Start of Data under study

(* ===== verification/Prelude.v ===== *)
(** * Verification of the linux-c-learning programs

    The repository is a collection of C programs for Linux.  This library models the
    programs and proves what makes them correct; where the code does not do what it means
    to, a theorem says what it does instead.

    ** Parts and files

    Shared:
    - [Prelude]: the monad of C functions (a run returns, is undefined behaviour, blocks
      for ever or is out of fuel), machine integers, bytes and C strings, little-endian
      words, ring-buffer lists, and what the sources use of the C library (snprintf into a
      bounded buffer, scanf fields, atoi, strncpy).
    - [Calls]: the weakest preconditions [wp] and the invariants [stays] of runs, for
      programs that are long sequences of system calls; [Process]: what a server process
      holds, and its accept loop; [Getopt]: getopt_long; [Double]: binary64 numbers as the
      programs print and compare them.
    - [Simulation]: sequences of calls, and the lemma that calls which each answer as a
      specification do so in any sequence ([Class Simulates]); [Queue]: the interface
      [Fifo] of a bounded queue between an accept loop and workers; [ConnPool]: the
      interface [Server] of such a queue with a flag, its worker threads, and the signal
      that stops them.

    Small programs:
    - [MemPool], [MemPoolSpec]: memory-pool/src/mempool.c.  Block headers, user bytes and
      pools by address, two doubly linked lists per pool; every operation.
    - [KvDb], [KvDbSpec]: kv-database/src/kvdb.c.  The chained hash table, the handle, the
      data file and the write-ahead log, with scripted allocation failures.
    - [LogSys], [LogSysSpec]: log-system/src/log.c, formatting, synchronous and
      asynchronous delivery, rotation, and the step relation of the writer thread.
    - [IpcBench], [IpcBenchSpec]: ipc-bench, the transfers and what each benchmark holds;
      [IpcRounds], [IpcRoundsSpec]: its two processes as step relations.
    - [SysMon], [SysMonUi], [SysMonSpec]: sys-monitor, the readers of /proc, the rates and
      the screens.

    linux-file-server:
    - [Net]: [Module Net], a stream socket whose kernel accepts and delivers as many bytes
      as it likes; [Module Protocol], protocol.c.
    - [FileServer], [FileServerSpec]: server.c, every command handler, the dispatch and
      session loop on a [Net] socket, the client table; [ServerLoop]: its accept loop on
      the pool of [ThreadPool] (thread_pool.c); [ServerMain], [ServerMainSpec]:
      main_server.c, server_init, server_stop and the reload; [ServerLog], [ServerLogSpec]:
      log.c.
    - [FileClient], [FileClientSpec]: client.c and its conversations with that server;
      [ClientMain]: main_client.c.
    - [Auth]: auth.c; [Metadata], [MetadataSpec]: metadata.c over a database that is a
      class; [SslWrap], [SslWrapSpec]: ssl_wrap.c; [HashUtil], [HashUtilSpec]: hash_util.c
      and compress.c; [EpollWrap]: epoll_wrap.c; [FileWatch], [FileWatchSpec]:
      file_watch.c, the inotify thread.
    - [Modules], [ModulesSpec]: module.c with the example plugin; [Slab], [SlabSpec]:
      mempool.c, in byte-addressed memory; [Shm], [ShmSpec]: shm_ipc.c; [RateLimit]:
      rate_limit.c; [ProcessPool]: process_pool.c; [AdminHttp], [AdminHttpSpec]:
      http_server.c, which reads the counters of [Shm].

    mini-shell:
    - [ShellParser], [ShellParserSpec]: parser.c; [ShellJobs], [ShellJobsSpec]: job.c, the
      parent's side of executor.c, and fg, bg, jobs of builtin.c; [ShellIo], [ShellIoSpec]:
      descriptors and the child's side of executor.c, the other built-in commands,
      signal.c and the main loop.

    Servers and the serial line:
    - [WebHttp], [WebHttpSpec]: web-server/src/http.c, URL coding, request parser,
      responses, static files, routes and the connection queue, an instance of [Queue]'s
      interface; [WebMain], [WebMainSpec]: web-server/src/main.c and the life of the
      server, an instance of [ConnPool]'s.
    - [Proxy], [ProxySpec]: network-proxy/src/proxy.c, URLs, request rewriting, the CONNECT
      tunnel, statistics and the connection queue; [ProxyLife]: its start, stop and
      destruction, instances of the same interfaces.
    - [Serial], [SerialSpec]: serial-tool's serial.c and hexdump.c; [SerialTerminal]:
      terminal.c; [SerialScript], [SerialScriptSpec]: script.c; [SerialMain],
      [SerialMainSpec]: main.c.

    In each pair the first file holds data and operations under the names of the code, the
    second the specification, the lemmas and the properties; components whose proofs are
    short have one file.  A function of the code is a function of the model in the monad
    [C] over a record of the state it touches; error codes are the code's.  Behaviour of
    the kernel and of libraries that are not in the repository is an argument: scripts of
    the results of calls, or a class of functions with a class of documented laws (SQLite,
    the digests of OpenSSL, epoll) and an instance that satisfies them.  Threads are step
    relations whose steps are the critical sections of the code, finer where the theorem is
    about what happens between them.

    ** What the theorems show

    - Memory pool (C1): any sequence of calls is answered as by an abstract LIFO pool.
    - Store (C2 to C4): any session is answered as by a finite map and survives close and
      open; any file can be opened and gives the records it begins with, unless the last of
      them has a key of 256 bytes.
    - Log (C5): the asynchronous writer is a lossless FIFO under every interleaving.
    - File server and client (C6 to C13): send_all is reliable against any kernel; tasks
      run in order, once, and all of them before the pool is gone; a login's token
      verifies; sessions touch only the shared directory; the client table is a bounded
      set; uploads in one session arrive; resuming a download gives what a download gives.
    - Shell (C14 to C17): the parser is total, print and parse round-trip, the job table
      keeps its invariant, pipelines are wired as drawn.
    - Proxy (C18, C19): a request reaches its server and the answer its client; the tunnel
      passes on the front of each stream in order and counts it.
    - Serial tool (C20, C21, C32): scripts run as the statements they were printed from,
      the keyboard loop is a line editor with modes, the device gets its settings back.
    - Module manager (C22) and slab allocator (C23): any sequence of calls is answered as
      by a list of modules and a stack of blocks.
    - Benchmarks (C24, C25): rounds complete under every schedule; the busy-wait handshake
      can deadlock.
    - System monitor (C26, C27): a turn of the main loop keeps arrays and strings within
      bounds, or has met a file of /proc of a shape that is named; rates are percentages.
    - The file server's program (C28 to C31): the log and its generations, release of
      everything on every path that returns, precedence of options and configuration, and the accept
      loop with its pool.
    - The file server's libraries: the watcher tells of every event in order and stops
      within five steps (C33, C34), a file is hashed as one piece (C35), TLS transfers are
      whole or fail with the errors printed (C36), the metadata store answers as three
      tables, as far as the database does (C37).
    - The web server's program: which way it ends and what it then holds (C38), what it
      answers (C39), and when its stop returns, within a bound, in every interleaving (C40).

    Further theorems that are not numbered hold for the same parts: the round trips of URL
    coding, of requests and of the listing of the web management, queues that are FIFOs
    under every interleaving, shared counters that count, a process pool that leaves no
    child behind, the interest list of epoll, the ends of the client's program and of the
    proxy, and the lemmas named in the findings, each a run in which the code misbehaves.

    ** Bounds and fuel

    Loops whose bound is not structural take fuel, and the callers in the model give
    enough: one unit per byte left in the transfer and parser loops (each turn consumes
    one), one per record in file scans, one per entry of a script where a call may be
    repeated.  Theorems prove that the run returns, not only what it returns when it does,
    or say in which cases it does not: a run that waits for ever is [Blocked], with the
    condition on the threads or clients it waits for, and a run that is undefined is [UB],
    with the input that makes it so (C4, C10, C26, C38).  Liveness of threads is a bound on the number of steps with
    a step that is always possible.  Buffer sizes, table sizes and limits are the constants
    of the code; size_t, uint32_t and int arithmetic is reduced or checked where the code
    can reach the limit.  Paths of the file server are strings below the shared directory,
    which has no symbolic links.

    ** Not modelled

    The insides of OpenSSL, SQLite, zlib, ncurses and readline, which are not in the
    repository, and the headers of theirs that are; the test programs; the time a call
    takes; the log lines of client.c; signals that arrive while the web server or the
    proxy handles one.  In the life of the servers it is a parameter whether the workers
    that are joined end; what it takes for that in the web server is C40.  The proxy's cache, access lists, reverse and
    transparent modes, and the directory listing of the web server are declared in the
    sources but not written. *)

From Stdlib Require Export Strings.Byte.
From Stdlib Require Import Strings.String.
From stdpp Require Export base tactics list list_numbers numbers gmap strings.

#[export] Set Default Goal Selector "1".
Open Scope Z_scope.

(** ** Outcomes of C code *)

(** A C function run on a state either returns, runs into undefined behaviour
    (a null or dangling dereference, an access outside an array), blocks for
    ever on a mutex that is already held, or has used up the fuel of a loop
    whose bound is not structural. *)
Inductive outcome (A : Type) : Type :=
  | Ret (a : A)
  | UB
  | Blocked
  | Fuel.
Arguments Ret {A} a.
Arguments UB {A}.
Arguments Blocked {A}.
Arguments Fuel {A}.

#[global] Instance outcome_eq_dec {A} `{EqDecision A} : EqDecision (outcome A).
Proof. solve_decision. Defined.

(** The state-and-outcome monad of the C functions. *)
Definition C (S A : Type) : Type := S → outcome (A * S).

#[global] Instance C_ret {S} : MRet (C S) := λ A a s, Ret (a, s).
#[global] Instance C_bind {S} : MBind (C S) := λ A B k m s,
  match m s with
  | Ret (a, s') => k a s'
  | UB => UB
  | Blocked => Blocked
  | Fuel => Fuel
  end.

Definition c_get {S} : C S S := λ s, Ret (s, s).
Definition c_put {S} (s : S) : C S unit := λ _, Ret (tt, s).
Definition c_mod {S} (f : S → S) : C S unit := λ s, Ret (tt, f s).
Definition c_ub {S A} : C S A := λ _, UB.
Definition c_blocked {S A} : C S A := λ _, Blocked.
Definition c_fuel {S A} : C S A := λ _, Fuel.
Definition c_lift {S A} (o : outcome A) : C S A := λ s,
  match o with
  | Ret a => Ret (a, s)
  | UB => UB
  | Blocked => Blocked
  | Fuel => Fuel
  end.

(** [for (i = i0; ...; i++)] run [n] times. *)
Fixpoint c_for {S} (n : nat) (i : Z) (body : Z → C S unit) : C S unit :=
  match n with
  | O => mret tt
  | Datatypes.S n' => body i ;; c_for n' (i + 1) body
  end.

Lemma bind_Ret {S A B} (m : C S A) (k : A → C S B) s a s' :
  m s = Ret (a, s') → (m ≫= k) s = k a s'.
Proof. intros H. unfold mbind, C_bind. by rewrite H. Qed.

Lemma bind_inv {S A B} (m : C S A) (k : A → C S B) s r :
  (m ≫= k) s = Ret r → ∃ a s', m s = Ret (a, s') ∧ k a s' = Ret r.
Proof.
  unfold mbind, C_bind. destruct (m s) as [[a s']| | |]; naive_solver.
Qed.

(** Unfold the monad and compute. *)
Ltac c_unfold :=
  unfold mret, C_ret, c_get, c_put, c_mod, c_ub, c_blocked, c_fuel in *.
Ltac c_step H := rewrite (bind_Ret _ _ _ _ _ H).
Ltac c_simpl := repeat (unfold mbind, C_bind in *; c_unfold; simpl in * ).

(** Take a returning run apart at its binds. *)
Ltac run_inv :=
  repeat match goal with
  | H : (_ ≫= _) _ = Ret _ |- _ => apply bind_inv in H as (? & ? & ? & H)
  | H : c_mod _ _ = Ret _ |- _ => injection H; clear H; intros; subst
  | H : c_get _ = Ret _ |- _ => injection H; clear H; intros; subst
  | H : mret _ _ = Ret _ |- _ => injection H; clear H; intros; subst
  | H : c_lift ?o _ = Ret _ |- _ => unfold c_lift in H; destruct o eqn:?; try discriminate H;
                                    injection H; clear H; intros; subst
  | H : c_ub _ = Ret _ |- _ => discriminate H
  | H : c_blocked _ = Ret _ |- _ => discriminate H
  end.

(** ** Machine integers *)

Definition u8 (z : Z) : Z := z `mod` 2 ^ 8.
Definition u16 (z : Z) : Z := z `mod` 2 ^ 16.
Definition u32 (z : Z) : Z := z `mod` 2 ^ 32.
Definition u64 (z : Z) : Z := z `mod` 2 ^ 64.
(** Two's-complement reading of the low 32 bits, the value of [(int)z]. *)
Definition s32 (z : Z) : Z := (z + 2 ^ 31) `mod` 2 ^ 32 - 2 ^ 31.

Definition is_u64 (z : Z) : Prop := 0 ≤ z < 2 ^ 64.
Definition is_u32 (z : Z) : Prop := 0 ≤ z < 2 ^ 32.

End of Data under study

> [Your assignment]: Each line from the top of the data, up to and including the line that contains "- [Prelude]: the", should be set down exactly.

> [Result of this task]:
(* ===== verification/Prelude.v ===== *)
(** * Verification of the linux-c-learning programs

    The repository is a collection of C programs for Linux.  This library models the
    programs and proves what makes them correct; where the code does not do what it means
    to, a theorem says what it does instead.

    ** Parts and files

    Shared:
    - [Prelude]: the monad of C functions (a run returns, is undefined behaviour, blocks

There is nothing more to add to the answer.